Proteins. 2020 Oct;88(10):1263-1270. doi: 10.1002/prot.25899. Epub 2020 May 25.
Ensemble docking has provided an inexpensive method to account for receptor flexibility in molecular docking for virtual screening. Unfortunately, as there is no rigorous theory to connect the docking scores from multiple structures to measured activity, researchers have not yet come up with effective ways to use these scores to classify compounds into actives and inactives. This shortcoming has led to the decrease, rather than an increase in the performance of classifying compounds when more structures are added to the ensemble. Previously, we suggested machine learning, implemented in the form of a naïve Bayesian model could alleviate this problem. However, the naïve Bayesian model assumed that the probabilities of observing the docking scores to different structures to be independent. This approximation might prevent it from achieving even higher performance. In the work presented in this paper, we have relaxed this approximation when using several other machine learning methods-k nearest neighbor, logistic regression, support vector machine, and random forest-to improve ensemble docking. We found significant improvement.
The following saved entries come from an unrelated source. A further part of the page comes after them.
(* ===== verification/Handover.v ===== *)
(** * Handing an object over

    What the handlers of [World.cpp] achieve together: the observing copies of
    an object follow its phase, an object that leaves its sector is promoted at
    its destination, and requests for it follow it there. *)

From S2P Require Import Prelude Coordinate SectorGrid Fixture Packet Protocol Sampling.
From S2P Require Import PacketThrottler SectorPosting SectorSystem World.
From Stdlib Require Import QArith Lqa.

Open Scope Z_scope.

(** ** Geometry of a handover *)

Lemma phase_of_force tx ty :
  0 ≤ tx < 3 → 0 ≤ ty < 3 →
  column (PhaseForce_at (phase_of tx ty)) = tx - 1 ∧ row (PhaseForce_at (phase_of tx ty)) = ty - 1.
Proof.
  intros Hx Hy. assert (tx = 0 ∨ tx = 1 ∨ tx = 2) as [->|[->| ->]] by lia;
    assert (ty = 0 ∨ ty = 1 ∨ ty = 2) as [->|[->| ->]] by lia; done.
Qed.

(** One axis: [a] and [b] are the lower ends of the two sectors' squares. *)
Lemma axis_facing_third (x : Q) (n m : Z) :
  (inject_Z (5000 * m - 10000) <= x)%Q → (x < inject_Z (5000 * m - 5000))%Q →
  axis_facing (m - n) (third (x - inject_Z (5000 * n - 10000)) - 1)
    (third (x - inject_Z (5000 * m - 10000)) - 1).
Proof.
  intros H1 H2. split_and!; intros Ho.
  - assert (Hz : 5000 * m - 5000 ≤ 5000 * n - 10000) by lia. rewrite ->Zle_Qle in Hz.
    destruct (third_cases (x - inject_Z (5000 * n - 10000))) as [[? ->]|[(?&?&->)|[? ->]]]; [done|exfalso; lra..].
  - assert (Hz : (5000 * n - 10000) + 5000 ≤ 5000 * m - 10000) by lia. rewrite ->Zle_Qle, inject_Z_plus in Hz.
    change (inject_Z 5000) with (5000 # 1)%Q in Hz.
    destruct (third_cases (x - inject_Z (5000 * n - 10000))) as [[? ->]|[(?&?&->)|[? ->]]]; [exfalso; lra..|done].
  - assert (m = n) as -> by lia. done.
Qed.

Lemma in_sector_square (s : Z) (r : FixtureRectangle Q) (p : Vector2 Q) :
  GetSectorFixtureRectangle s = Some r → in_rect r p → valid_sector s ∧
  (inject_Z (5000 * (s mod 5) - 10000) <= vx p)%Q ∧ (vx p < inject_Z (5000 * (s mod 5) - 5000))%Q ∧
  (inject_Z (5000 * (4 - s / 5) - 10000) <= vy p)%Q ∧ (vy p < inject_Z (5000 * (4 - s / 5) - 5000))%Q.
Proof.
  intros Hr (H1&H2&H3&H4).
  assert (Hs : valid_sector s).
  { apply valid_sector_iff. rw /GetSectorFixtureRectangle in Hr.
    destruct (arr_get SectorGridList s); [eauto|done]. }
  destruct (sector_rect_exact s Hs) as (r'&Hr'&El&Er&Ed&Eu). simplify_eq.
  rw (_ : 5000 * (4 - s / 5) - 10000 = 10000 - 5000 * (s / 5)); [lia|].
  rw (_ : 5000 * (4 - s / 5) - 5000 = 15000 - 5000 * (s / 5)); [lia|].
  split_and!; [done|lra..].
Qed.

(** The phases of one position in the sector it has left and in the sector it
    lies in face each other. *)
Lemma position_facing srv1 srv2 s t (ss1 ss2 : SectorSystem Q) (r : FixtureRectangle Q) (f1 f2 : Fixture Q) p q :
  grid_sector srv1 s = Some ss1 → grid_sector srv2 t = Some ss2 →
  GetSectorFixtureRectangle t = Some r → in_rect r (fx_position f1) → fx_position f2 = fx_position f1 →
  CalculateCurrentPhase ss1 f1 = Some p → CalculateCurrentPhase ss2 f2 = Some q →
  facing s p t q.
Proof.
  intros Hs1 Hs2 Hr Hin Hpos Hp Hq.
  rewrite ->(CalculateCurrentPhase_third _ _ _ _ Hs1) in Hp.
  rewrite ->(CalculateCurrentPhase_third _ _ _ _ Hs2), Hpos in Hq.
  destruct (grid_sector_base _ _ _ Hs1) as (_&Bx1&By1). destruct (grid_sector_base _ _ _ Hs2) as (_&Bx2&By2).
  destruct (in_sector_square _ _ _ Hr Hin) as (_&X1&X2&Y1&Y2).
  injection Hp as <-. injection Hq as <-. rw /facing.
  set (x := vx (fx_position f1)) in *. set (y := vy (fx_position f1)) in *.
  destruct (phase_of_force (third (x - vx (ss_base_position ss1))) (third (y - vy (ss_base_position ss1))))
    as [-> ->]; [apply phase_third_range..|].
  destruct (phase_of_force (third (x - vx (ss_base_position ss2))) (third (y - vy (ss_base_position ss2))))
    as [-> ->]; [apply phase_third_range..|].
  rw (third_proper (x - vx (ss_base_position ss1)) (x - inject_Z (5000 * (s mod 5) - 10000))); [lra|].
  rw (third_proper (x - vx (ss_base_position ss2)) (x - inject_Z (5000 * (t mod 5) - 10000))); [lra|].
  rw (third_proper (y - vy (ss_base_position ss1)) (y - inject_Z (5000 * (4 - s / 5) - 10000))); [lra|].
  rw (third_proper (y - vy (ss_base_position ss2)) (y - inject_Z (5000 * (4 - t / 5) - 10000))); [lra|].
  split; [by apply axis_facing_third|].
  rw (_ : s / 5 - t / 5 = (4 - t / 5) - (4 - s / 5)); [lia|]. by apply axis_facing_third.
Qed.

(** An object whose centre lies in a sector's square has not left it. *)
Lemma inside_not_left srv t (ss : SectorSystem Q) (r : FixtureRectangle Q) (f : Fixture Q) :
  grid_sector srv t = Some ss → GetSectorFixtureRectangle t = Some r → in_rect r (fx_position f) →
  (0 < vx (fx_size f))%Q → (0 < vy (fx_size f))%Q →
  CalculateCurrentLocation ss f ≠ FixtureLocation_Leave.
Proof.
  intros Hss Hr Hin Hx Hy Hl. destruct (in_sector_square _ _ _ Hr Hin) as (_&X1&X2&Y1&Y2).
  destruct (grid_sector_base _ _ _ Hss) as (_&Bx&By).
  rw (_ : 5000 * (t mod 5) - 5000 = (5000 * (t mod 5) - 10000) + 5000) in X2; [lia|].
  rw (_ : 5000 * (4 - t / 5) - 5000 = (5000 * (4 - t / 5) - 10000) + 5000) in Y2; [lia|].
  rewrite ->inject_Z_plus in X2, Y2. change (inject_Z 5000) with (5000 # 1)%Q in *.
  destruct (leave_exact srv t ss f Hss Hx Hy Hl) as [?|[?|[?|?]]]; lra.
Qed.

(** ** Promotion at the destination *)

(** The fixture the promotion leaves in the destination sector. *)
Definition promoted_fixture {C} `{CoordinateUnit C} (clock : string → Z → Z) (sector : SectorSystem C)
    (info : PacketObjectInfo C) (q : Direction) : Fixture C :=
  let f := set_last_transform_time (u32 (clock "PromoteObservingObject"%string (oi_object_id info)))
             (set_is_observing_fixture false (oi_fixture info)) in
  set_location (CalculateCurrentLocation sector f) (set_phase q f).

Section promotion.
Context `{IterOrder} `{Indeterminate Q}.
Variable pm : SectorPostingManager.
Variable clock : string → Z → Z.

(** A promotion, whatever its targets turn out to be. *)
Lemma Promote_run (w : World Q) (packet : packet_promote_object_rq Q) (sector : SectorSystem Q)
  (old : Fixture Q) (d : Direction) r c :
let info := porq_object_info packet in
let f := set_last_transform_time (u32 (clock "PromoteObservingObject"%string (oi_object_id info)))
           (set_is_observing_fixture false (oi_fixture info)) in
let q := if decide (CalculateCurrentLocation sector f = FixtureLocation_In) then Direction_Max else d in
w_sectors w !! oi_sector_id info = Some (Some sector) →
GetFixture (oi_object_id info) sector = Some old →
CalculateCurrentPhase sector f = Some d →
CalculateCurrentLocation sector f ≠ FixtureLocation_Leave →
promotion_targets (porq_origin_sector_id packet) (fx_phase f) (fx_sector_id f) q = Some (r, c) →
PromoteObservingObject pm clock packet w =
  Ok ((), set_sectors (<[oi_sector_id info := Some (ss_put_fixture (oi_object_id info)
             (promoted_fixture clock sector info q) sector)]> (w_sectors w)) w,
      SendToSector pm (pkt_promote_object_rq packet) (porq_origin_sector_id packet) false ++
      concat (remove_notice pm (oi_object_id info) <$> r) ++
      concat (create_notice pm (porq_origin_sector_id packet) info <$> c)).
Proof.
intros info f q Hsec Hold Hd Hleave Ht. rw /PromoteObservingObject. fold info.
rw /mbind /act_mbind {1}/act_bind {1}/sector_ref /mbind /act_mbind {1}/act_bind /get_state Hsec.
cbn [mret act_mret act_ret]. rw Hold {1}/act_bind {1}/ub_option. fold f. rw Hd. cbn [from_option_ub lift].
fold q. rw {1}/act_bind {1}/put_sector /modify {1}/act_bind /emit decide_False; [done|].
rw /promotion_targets in Ht.
destruct (IsNearPhase (porq_origin_sector_id packet) (fx_phase f) (fx_sector_id f) q) as [[]|] eqn:Hnear;
  [| |done]; cbn [mbind option_bind] in Ht.
all: rw {1}/act_bind {1}/ub_option.
all: change (fx_sector_id (set_location _ (set_phase q f))) with (fx_sector_id f).
all: rw Hnear; cbn [from_option_ub lift].
- simplify_eq. cbn. by rw !app_nil_r.
- rw (Exchange_targets pm info _ _ _ _ _ _ _ r c); [by intros (_&_&?)|done|]. cbn. done.
Qed.

(** Promotion completes a handover.  When an object has left sector [s]
  (its phase there being [p]) and its centre lies in sector [t], the
  destination's handling of the promotion faults nowhere, makes the
  destination the owner of the object with the zone its position has, and
  moves the observing copies exactly from the near sectors of [(s, p)] to
  those of the new sector and phase. *)
Lemma promotion_completes (w : World Q) (packet : packet_promote_object_rq Q)
  (srv1 srv2 s : Z) (g1 g2 sector : SectorSystem Q) (r2 : FixtureRectangle Q) (old : Fixture Q) :
let info := porq_object_info packet in
let f := oi_fixture info in
let t := oi_sector_id info in
grid_sector srv1 s = Some g1 → on_grid srv2 t sector g2 →
porq_origin_sector_id packet = s → fx_sector_id f = t →
(0 < vx (fx_size f))%Q → (0 < vy (fx_size f))%Q →
CalculateCurrentLocation g1 f = FixtureLocation_Leave →
CalculateCurrentPhase g1 f = Some (fx_phase f) →
GetSectorFixtureRectangle t = Some r2 → in_rect r2 (fx_position f) →
w_sectors w !! t = Some (Some sector) → GetFixture (oi_object_id info) sector = Some old →
∃ q removed created,
  exchange_exact s (fx_phase f) t q (Some (removed, created)) ∧
  zone_inv (promoted_fixture clock sector info q) ∧
  fx_location (promoted_fixture clock sector info q) ≠ FixtureLocation_Leave ∧
  fx_is_observing_fixture (promoted_fixture clock sector info q) = false ∧
  PromoteObservingObject pm clock packet w =
    Ok ((), set_sectors (<[t := Some (ss_put_fixture (oi_object_id info)
               (promoted_fixture clock sector info q) sector)]> (w_sectors w)) w,
        SendToSector pm (pkt_promote_object_rq packet) s false ++
        concat (remove_notice pm (oi_object_id info) <$> removed) ++
        concat (create_notice pm s info <$> created)).
Proof.
intros info f t Hg1 Hg2 Hs Ht Hx Hy Hleave Hp Hr2 Hin Hsec Hold.
set (f' := set_last_transform_time (u32 (clock "PromoteObservingObject"%string (oi_object_id info)))
           (set_is_observing_fixture false (oi_fixture info))).
assert (Hne : CalculateCurrentLocation sector f' ≠ FixtureLocation_Leave).
{ rw (on_grid_location srv2 t sector g2 f' Hg2).
  exact (inside_not_left srv2 t g2 r2 f' (proj1 Hg2) Hr2 Hin Hx Hy). }
destruct (border_phase srv1 s g1 f Hg1 Hx Hy) as (p&Hp'&Hpmax); [by rw Hleave|].
rw Hp in Hp'. injection Hp' as <-.
pose proof (CalculateCurrentPhase_third srv2 t g2 f' (proj1 Hg2)) as Hd.
set (d := phase_of _ _) in Hd.
assert (Hd' : CalculateCurrentPhase sector f' = Some d) by by rw (on_grid_phase srv2 t sector g2).
set (q := if decide (CalculateCurrentLocation sector f' = FixtureLocation_In) then Direction_Max else d).
destruct (grid_sector_base _ _ _ Hg1) as (Hvs&Bx&By). destruct (in_sector_square _ _ _ Hr2 Hin) as (Hvt&X1&X2&Y1&Y2).
assert (Hst : s ≠ t).
{ intros ->. exact (inside_not_left srv1 t g1 r2 f Hg1 Hr2 Hin Hx Hy Hleave). }
assert (Hex : exchange_exact s (fx_phase f) t q (promotion_targets s (fx_phase f) t q)).
{ apply promotion_exact; [done..|]. rw /q. case_decide; [by left|right].
  exact (position_facing srv1 srv2 s t g1 g2 r2 f f' _ _ Hg1 (proj1 Hg2) Hr2 Hin eq_refl Hp Hd). }
destruct (promotion_targets s (fx_phase f) t q) as [[rm cr]|] eqn:Htg; [|done].
exists q, rm, cr. split; [done|]. split_and!.
- rw /zone_inv /promoted_fixture. cbn. fold f'. rw /q. split; intros Hl; [by rw decide_True|].
  rw decide_False; [by rw Hl|].
  destruct (border_phase srv2 t g2 f' (proj1 Hg2) Hx Hy) as (d'&Hd''&?);
    [by rw -(on_grid_location srv2 t sector g2 f' Hg2) Hl|]. congruence.
- done.
- done.
- rw -Hs. apply (Promote_run w packet sector old d); try done. by rw Hs Ht.
Qed.
End promotion.

(** ** Departure from the origin *)

Section departure.
Context {C : Type} `{CoordinateUnit C} `{IterOrder} `{Indeterminate C}.
Variable pm : SectorPostingManager.
Variable clock : string → Z → Z.

(** The fixture the callback leaves in the origin sector, and the packet it
  posts to the owner of the destination. *)
Definition departed_fixture (f : Fixture C) : Fixture C :=
set_is_observing_fixture true
  (set_last_transform_time (clock "OnChangeFixtureLocation"%string (fx_id f)) f).

Definition promotion_packet (s t : Z) (f : Fixture C) (p : Direction) : packet_promote_object_rq C :=
let f := set_last_transform_time (clock "OnChangeFixtureLocation"%string (fx_id f)) f in
mk_promote_object_rq s (oi_set_fixture
  (set_sector_id t (set_phase p (set_location FixtureLocation_Leave f)))
  (oi_set_sector_id t (packet_info s f))).

Lemma near_existsb s p t near_sectors :
GetNearSectors s p = Some near_sectors → t ∈ near s p → existsb (Z.eqb t) near_sectors = true.
Proof.
rw /near => -> Ht. cbn in Ht. apply list_elem_of_filter in Ht as [_ Ht].
apply existsb_exists. exists t. rw Z.eqb_refl. by rw -list_elem_of_In.
Qed.

(** The exchange within a sector that precedes the handover. *)
Lemma Exchange_leave (s : Z) (f : Fixture C) (p : Direction) info l (w : World C) :
valid_sector s → oi_object_id info = fx_id f →
∃ removed created,
  (fx_phase f ≠ p → exchange_exact s (fx_phase f) s p (Some (removed, created))) ∧
  (fx_phase f = p → removed = [] ∧ created = []) ∧
  ExchangeObservingObject pm info l (fx_phase f) s FixtureLocation_Leave p s w =
    Ok ((), w, concat (remove_notice pm (fx_id f) <$> removed) ++
               concat (create_notice pm s info <$> created)).
Proof.
intros Hs Hid. destruct (decide (fx_phase f = p)) as [Heq|Hne].
- exists [], []. split_and!; try done. rw /ExchangeObservingObject. by rw decide_True.
- pose proof (exchange_same_sector s (fx_phase f) p Hs Hne) as Hex.
  destruct (exchange_targets (fx_phase f) s p s) as [[r c]|] eqn:Ht; [|done].
  exists r, c. split_and!; try done.
  rw (Exchange_targets pm info _ _ _ _ _ _ w r c); [naive_solver|done|]. by rw Hid.
Qed.

Lemma departure_run (s t : Z) (f : Fixture C) (p : Direction) (w : World C) x :
valid_sector s → w_sectors w !! s = Some x →
GetSectorByPosition (fx_position f) = Some t → t ∈ near s p →
∃ removed created,
  (fx_phase f ≠ p → exchange_exact s (fx_phase f) s p (Some (removed, created))) ∧
  (fx_phase f = p → removed = [] ∧ created = []) ∧
  World_OnChangeFixtureLocation pm clock s f FixtureLocation_Leave p w =
    Ok (departed_fixture f,
        set_promoted (<[fx_id f := mkPromotedObjectInfo (fx_id f) t
          (new_Countdown (TransformCooltime * 4) (clock "tracking_timer"%string (fx_id f)))]>
          (w_promoted_object_list w)) w,
        (concat (remove_notice pm (fx_id f) <$> removed) ++
         concat (create_notice pm s (packet_info s
           (set_last_transform_time (clock "OnChangeFixtureLocation"%string (fx_id f)) f)) <$> created)) ++
        SendToSectorOwner pm (pkt_promote_object_rq (promotion_packet s t f p)) t).
Proof.
intros Hs Hw Ht Hn.
set (f1 := set_last_transform_time (clock "OnChangeFixtureLocation"%string (fx_id f)) f).
destruct (Exchange_leave s f1 p (packet_info s f1) (fx_location f1) w Hs eq_refl) as (r&c&Hex&Heq&Hrun).
exists r, c. split_and!; [done..|]. rw /World_OnChangeFixtureLocation.
rw /mbind /act_mbind {1}/act_bind /get_state Hw {1}/act_bind. fold f1.
change (oi_set_fixture f1 _) with (packet_info s f1). rw Hrun. case_decide as Hc; [done|]. clear Hc.
destruct (GetNearSectors_total s p Hs) as [ns Hns].
rw Hns {1}/act_bind /ub_option. cbn [from_option_ub lift]. rw {1}/act_bind.
change (fx_position f1) with (fx_position f). rw Ht. cbn [from_option_ub lift].
rw {1}/act_bind (near_existsb s p t ns Hns Hn). cbn [emit].
assert (Hti : (t =? INVALID_SECTOR) = false).
{ apply Z.eqb_neq. intros ->. exact (INVALID_SECTOR_not_valid (near_valid s p _ Hs Hn)). }
rw {1}/act_bind Hti. cbn -[SendToSectorOwner TransformCooltime remove_notice create_notice].
rw !app_nil_r. done.
Qed.
End departure.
基于分子对接的虚拟筛选中,对接配体时考虑受体柔性,集合 docking 提供了一种廉价的方法。遗憾的是,由于缺乏将来自多个结构的 docking 评分与测量活性相关联的严格理论,研究人员还没有找到有效方法来利用这些评分将化合物分类为活性和非活性。当向集合中添加更多结构时,这一缺陷导致化合物分类的性能下降,而不是提高。此前,我们提出了机器学习(以朴素贝叶斯模型的形式实现)可以缓解这一问题。然而,朴素贝叶斯模型假设观察不同结构的 docking 评分的概率是相互独立的。这种近似可能会阻止它实现更高的性能。在本文提出的工作中,我们放宽了使用其他几种机器学习方法(k 最近邻、逻辑回归、支持向量机和随机森林)来改进集合对接时的这一近似。我们发现了显著的改进。